ALU implementation for bit manipulation instructions: https://libre-soc.org/openpower/sv/bitmanip/ https://lists.libre-soc.org/pipermail/libre-soc-dev/2021-November/004078.html ------ * TODO: estimate budget needed for bug #782 * TODO: are there other tasks that should go under this task? * DONE: grev initial work (grevlut left for later task) bug #755 * DONE: ternlogi bug #745
added ternaryi to the decoder, I probably missed some stuff when I added the new forms, fields, etc. https://git.libre-soc.org/?p=openpower-isa.git;a=commitdiff;h=a17a252e474d5d5bf34026c25a19682e3f2015c3
no looks good, remember ternary is 4in RT RA RB RC ternaryi 3in RA RB RT so yes, separate pipeline (all pipelines are created/grouped based on register profile) usual trick following how RB is shared with immediate field is to do the same, drop TII into DecoderBImm class in powerdecoder2.py then add TII to InOp2 enum and set RB field in CSV to TII. also to save having to create subdecoders of op5 suggest using 11101----- ie use dashes for ignored bits of field selector
(In reply to Luke Kenneth Casson Leighton from comment #2) > no looks good, remember ternary is 4in RT RA RB RC ternaryi 3in RA RB RT which means ternaryi should be RT RA TII RC because TII drops into RB immediate in DecodeBImm https://git.libre-soc.org/?p=openpower-isa.git;a=blob;f=src/openpower/decoder/power_decoder2.py;h=6db5c61511a79a22b6f0eccc570c9018a434d32e;hb=a17a252e474d5d5bf34026c25a19682e3f2015c3#l268 In2Sel.CONST_TII ternary instr is then "for free" OP_TERNARY not OP_TERNARYI
hm no 4 in support in decoder, would need Decode4thReg scratch CONST_TTI idea. more tomorrow needs thought.

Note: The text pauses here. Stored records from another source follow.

Hypothesis Hsat :
  satisfies v (build_model guests K W RT vehicle_caps min_a max_a horizon
                           incompatible together) = true.
Hypothesis Hsame : forall g, In g guests -> arrival_min g = minute.
Hypothesis HRT : 0 < RT.
Hypothesis Hlen : len vehicle_caps = K.
Hypothesis Hcaps : forall c, In c vehicle_caps -> 1 <= c.

Lemma used_of_filter m :
  In m (filter is_used (range n)) -> (m < n)%nat /\ v (used_ m) = 1.
Proof.
  intros Hin. apply filter_In in Hin as [Hm Hu]. apply in_range in Hm.
  split; [exact Hm|]. apply negb_true_iff, Z.eqb_neq in Hu.
  destruct (used_bool Hsat Hm); [contradiction | assumption].
Qed.

(** Every used slot leaves at the common minute. *)
Lemma used_slot_departure m :
  (m < n)%nat -> v (used_ m) = 1 -> v (dep_ m) = minute.
Proof.
  intros Hm Hu. rewrite (dep_is_max_arr Hsat Hm).
  destruct (max_arr_attained Hsat Hm Hu) as (i & Hi & _ & <-).
  unfold arrival. destruct (nth_error guests i) as [g|] eqn:E;
    [|apply nth_error_None in E; lia].
  apply Hsame, (nth_error_In _ _ E).
Qed.

(** So no two used slots share a vehicle. *)
Lemma used_slots_vehicles :
  NoDup (map (vehicle_or_zero K v) (filter is_used (range n))).
Proof.
  apply NoDup_map_injective.
  - intros m1 m2 H1 H2 E.
    destruct (@used_of_filter m1 H1) as [Hm1 Hu1].
    destruct (@used_of_filter m2 H2) as [Hm2 Hu2].
    destruct (Nat.eq_dec m1 m2) as [? | Hne]; [assumption | exfalso].
    destruct (vehicle_of_used Hsat Hm1 Hu1) as (k1 & Hk1 & Hin1 & Hz1 & _).
    destruct (vehicle_of_used Hsat Hm2 Hu2) as (k2 & Hk2 & _ & Hz2 & _).
    unfold vehicle_or_zero in E. rewrite Hk1, Hk2 in E. subst k2.
    assert (H := same_vehicle_apart Hsat Hm1 Hm2 Hne Hin1 Hz1 Hz2).
    rewrite (@used_slot_departure m1 Hm1 Hu1), (@used_slot_departure m2 Hm2 Hu2) in H.
    lia.
  - apply NoDup_filter. unfold range. apply seq_NoDup.
Qed.

(** The guests fit the seats of the whole fleet. *)
Lemma guests_fit_the_fleet : Z.of_nat n <= sumZ vehicle_caps.
Proof.
  assert (Hn : Z.of_nat n = sumZ (map (fun _ : nat => 1) (range n))).
  { rewrite sumZ_ones. unfold range. rewrite length_seq. reflexivity. }
  rewrite Hn.
  rewrite (sumZ_map_ext _ (fun i => sumZ (map (fun m => v (x_ i m)) (range n)))).
  2:{ intros i Hi. apply in_range in Hi. rewrite (assigned_once Hsat Hi).
      reflexivity. }
  rewrite (sumZ_exchange (fun i m => v (x_ i m))).
  rewrite (sumZ_map_ext _
             (fun m => if is_used m
                       then sumZ (map (fun i => v (x_ i m)) (range n)) else 0)).
  2:{ intros m Hm. apply in_range in Hm.
      destruct (v (used_ m) =? 0) eqn:Hu; cbn [negb]; [|reflexivity].
      apply Z.eqb_eq in Hu. apply sumZ_map_zero.
      intros i Hi. apply in_range in Hi.
      destruct (x_bool Hsat Hi Hm) as [E | E]; [exact E|].
      rewrite (x_used Hsat Hi Hm E) in Hu. discriminate. }
  rewrite <- sumZ_filter.
  eapply Z.le_trans.
  - apply (sumZ_le_pointwise _
             (fun m => nth (vehicle_or_zero K v m) vehicle_caps 0)).
    intros m Hin. destruct (@used_of_filter m Hin) as [Hm Hu].
    destruct (vehicle_of_used Hsat Hm Hu) as (k & Hk & _).
    unfold vehicle_or_zero. rewrite Hk.
    rewrite <- (riders_count Hsat Hm). apply (riders_fit Hsat Hm Hu Hk).
  - rewrite <- (map_map (vehicle_or_zero K v) (fun k => nth k vehicle_caps 0)).
    rewrite <- (sumZ_nth_seq vehicle_caps).
    apply sumZ_pick.
    + apply used_slots_vehicles.
    + intros k Hk. apply in_map_iff in Hk as (m & <- & Hin).
      destruct (@used_of_filter m Hin) as [Hm Hu].
      destruct (vehicle_of_used Hsat Hm Hu) as (k & Hk & Hr & _).
      unfold vehicle_or_zero. rewrite Hk. apply in_range in Hr.
      unfold len in Hlen. lia.
    + intros k Hk. assert (1 <= nth k vehicle_caps 0); [|lia].
      apply Hcaps, nth_In, Hk.
Qed.

End Together.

ok, morning now: can do a more in-depth response / walkthrough / insights * ternary is an overwrite 4-in 1-out instruction. this is like nothing that Power ISA has seen before. (overwrite: the destination is also one of the sources) * ternaryi is an overwrite 3-in 1-out large-immediate instruction. other Power ISA 3-in 1-out instructions include FMAC and MAC. those other Power ISA 3-in/1-out instructions do not include Rc=1 because again it is a mad amount of registers * ternarycr is an overwrite 3-in 1-out large-immediate instruction where SVP64 is expected to extend the 3-bit-only fields to 5-bit. it is reasonably similar to crops (extends the 2-bit selection to 3-bit). its primary purpose is for manipulating predicates, hence the 4-bit "mask" option to be able to select one or multiple of EQ/LT/GT/SO. the problematic one is ternary. given that no other Function Unit has 4-input 64-bit pathways it is a lot of work and will be slow or resource-hungry. because of the time-pressure i do not recommend it be included: it will require the addition of a 4th register decoder (In4Sel), the addition of a 4th input register column in all CSV files, the addition of OR use one single 64-bit input register and split it into 4 parts (see "swizzle and vec4" variant) * part 1: input 1 * part 2: input 2 * part 3: input 3 * part 4: 8-bit selector SVP64 will be capable of dropping down to: * 64-bit - 16-bit for parts 1-3 * 32-bit - 8-bit for parts 1-3 * 16-bit - 2-bit for parts 1-3 * 8-bit undefined the advantage of not doing a 4-in 1-out variant is that the pressure on the opcode space is greatly reduced: 0.5 6.10 11.15 16.20 21.25 26...30 31 NN RT RA RB RC mode 001 Rc 001 would be "freed", potentially for use for svp64 ops (have to examine that).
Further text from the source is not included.